RDD is the central abstraction in Spark which is a read only collection of objects partitioned across multiple machines in the cluster so that they can operated in parallel. RDD is called as Resilient Distributed dataset, where resilient means that Spark can easily reconstruct a lost partition by re-computing it.
Here we use transformation and actions. We apply multiple transformations on RDD and at last when the action is applied the process is started, until then only its logical plan is created. We can also persist an RDD into memory if we want to reuse it afterwards for better execution. Let us know look at the creation of RDD.
We have 3 ways for creating RDD.
- Parallelizing a collection
- Using a dataset from external dataset like HDFS, Hbase, etc.
- By transforming an existing RDD.
First we need to create a Spark
Context object, which tells the spark about how to access a cluster. Spark Context can be used to create RDD, broadcast variables and accumulators in cluster.
We will look into that in detail in coming slides. For creating Spark Context object first we need to build a Spark Conf object which contains information about our application. Perm JVM we must have only 1 Spark Context active, if there is another then we need to stop that first.

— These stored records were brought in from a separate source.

Definition updatePacketLengths (packet : bytes) : go bytes :=
  if len packet <? 1 then Ret packet else
  let! b0 := idx packet 0 in
  if Z.shiftr b0 4 =? 6
  then
    let ipv6HdrLen := 40 in
    if len packet <? ipv6HdrLen + 20 then Ret packet else
    let! d := idx packet (ipv6HdrLen + 12) in
    let payloadStart := ipv6HdrLen + u8 (Z.shiftr d 4 * 4) in
    let payloadLen := len packet - payloadStart in
    let! packet := put16 packet 4 (len packet - ipv6HdrLen) in
    let! packet := tls_lengths packet payloadStart payloadLen in
    FixTCPChecksumV6 packet
  else
    let ipHdrLen := u8 (Z.land b0 15 * 4) in
    if len packet <? ipHdrLen + 20 then Ret packet else
    let! d := idx packet (ipHdrLen + 12) in
    let payloadStart := ipHdrLen + u8 (Z.shiftr d 4 * 4) in
    let payloadLen := len packet - payloadStart in
    let! packet := put16 packet 2 (len packet) in
    let! packet := tls_lengths packet payloadStart payloadLen in
    let! packet := on_slice FixIPv4Checksum packet 0 ipHdrLen in
    FixTCPChecksum packet.

(** ** Finding and parsing the extensions *)

(** The offset of the extensions' length, or -1. *)
Definition findExtensionsOffset (payload : bytes) : go Z :=
  if len payload <? 43 then Ret (-1) else
  let pos := 43 in
  if len payload <=? pos then Ret (-1) else
  let! sidLen := idx payload pos in
  if len payload <? pos + 1 + sidLen then Ret (-1) else
  let pos := pos + (1 + sidLen) in
  if len payload <? pos + 2 then Ret (-1) else
  let! csLen := be16 payload pos in
  if len payload <? pos + 2 + csLen then Ret (-1) else
  let pos := pos + (2 + csLen) in
  if len payload <=? pos then Ret (-1) else
  let! compLen := idx payload pos in
  if len payload <? pos + 1 + compLen then Ret (-1) else
  let pos := pos + (1 + compLen) in
  if len payload <? pos + 2 then Ret (-1) else
  Ret pos.

Fixpoint parse_ext_loop (fuel : nat) (data : bytes) (extLen pos : Z) (extensions : list bytes)
    : go (list bytes) :=
  match fuel with
  | O => Spin
  | S f =>
      if (pos <? 2 + extLen) && (pos + 4 <=? len data)
      then
        if 2 + extLen <? pos + 4 then Ret extensions else
        let! el := be16 data (pos + 2) in
        if (2 + extLen <? pos + 4 + el) || (len data <? pos + 4 + el) then Ret extensions else
        let! ext := slice data pos (pos + 4 + el) in
        parse_ext_loop f data extLen (pos + (4 + el)) (extensions ++ [ext])
      else Ret extensions
  end.

Definition parseExtensions (data : bytes) : go (list bytes) :=
  if len data <? 2 then Ret [] else
  let! extLen := be16 data 0 in
  if len data <? 2 + extLen then Ret [] else
  parse_ext_loop (S (length data)) data extLen 2 [].

(** ** Inserting and replacing extensions *)

Definition too_short `{Family} (packet : bytes) : bool := is_v6 && (len packet <? 40 + 20).

(** Where the extensions are, for a packet that has room for them: the position of
    their length field and its value. *)
Definition ext_position `{Family} (packet : bytes) : go (option (Z * Z)) :=
  if too_short packet then Ret None else
  let! (ipHdrLen, tcpHdrLen) := headers packet in
  let payloadStart := ipHdrLen + tcpHdrLen in
  let! payload := slice_from packet payloadStart in
  let! extOffset := findExtensionsOffset payload in
  if extOffset <? 0 then Ret None else
  let extPos := payloadStart + extOffset in
  if len packet <? extPos + 2 then Ret None else
  let! currentExtLen := be16 packet extPos in
  if len packet <? extPos + 2 + currentExtLen then Ret None else
  Ret (Some (extPos, currentExtLen)).

Definition insertExtensions `{Family} (packet newExts : bytes) : go bytes :=
  let! pos := ext_position packet in
  match pos with
  | None => Ret packet
  | Some (extPos, currentExtLen) =>
      let over := MaxTCPPacketSize <? len packet + len newExts in
      let maxNewExts := MaxTCPPacketSize - len packet in
      if over && (maxNewExts <=? 0) then Ret packet else
      let! newExts := (if over then slice newExts 0 maxNewExts else Ret newExts) in
      let! newPacket := make (len packet + len newExts) in
      let! s := slice packet 0 extPos in
      let! newPacket := copy_from newPacket 0 s in
      let newExtLen := currentExtLen + len newExts in
      let! newPacket := put16 newPacket extPos newExtLen in
      let! s := slice packet (extPos + 2) (extPos + 2 + currentExtLen) in
      let! newPacket := copy_from newPacket (extPos + 2) s in
      let! newPacket := copy_from newPacket (extPos + 2 + currentExtLen) newExts in
      let! newPacket :=
        (if extPos + 2 + currentExtLen <? len packet
         then
           let! s := slice_from packet (extPos + 2 + currentExtLen) in
           copy_from newPacket (extPos + 2 + currentExtLen + len newExts) s
         else Ret newPacket) in
      updatePacketLengths newPacket
  end.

val conf = new SparkConf().setAppName(appName).setMaster(master) new SparkContext(conf)
Here ‘appName’ will be name of our application which will be shown on the cluster UI. ‘master’ can be mesos, yarn, local if it is run on local mode. Here in our coming slides we will be using Spark shell. In spark shell, Spark Context is already created for us by default called as ‘sc’.
We cannot create our own spark Context object. In Spark shell we can set our own master by ‘—master’ argument, can use ‘—jars’ argument, ‘—packages’, ‘—repositories’ arguments.
For example, to run bin/spark-shell on exactly four cores, use:
$ ./bin/spark-shell --master local
Or, to also add code.jar to its class path, use:
$ ./bin/spark-shell --master local --jars code.jar
For a complete list of options, run spark-shell –help. Behind the scenes, spark-shell invokes the more general spark-submit script.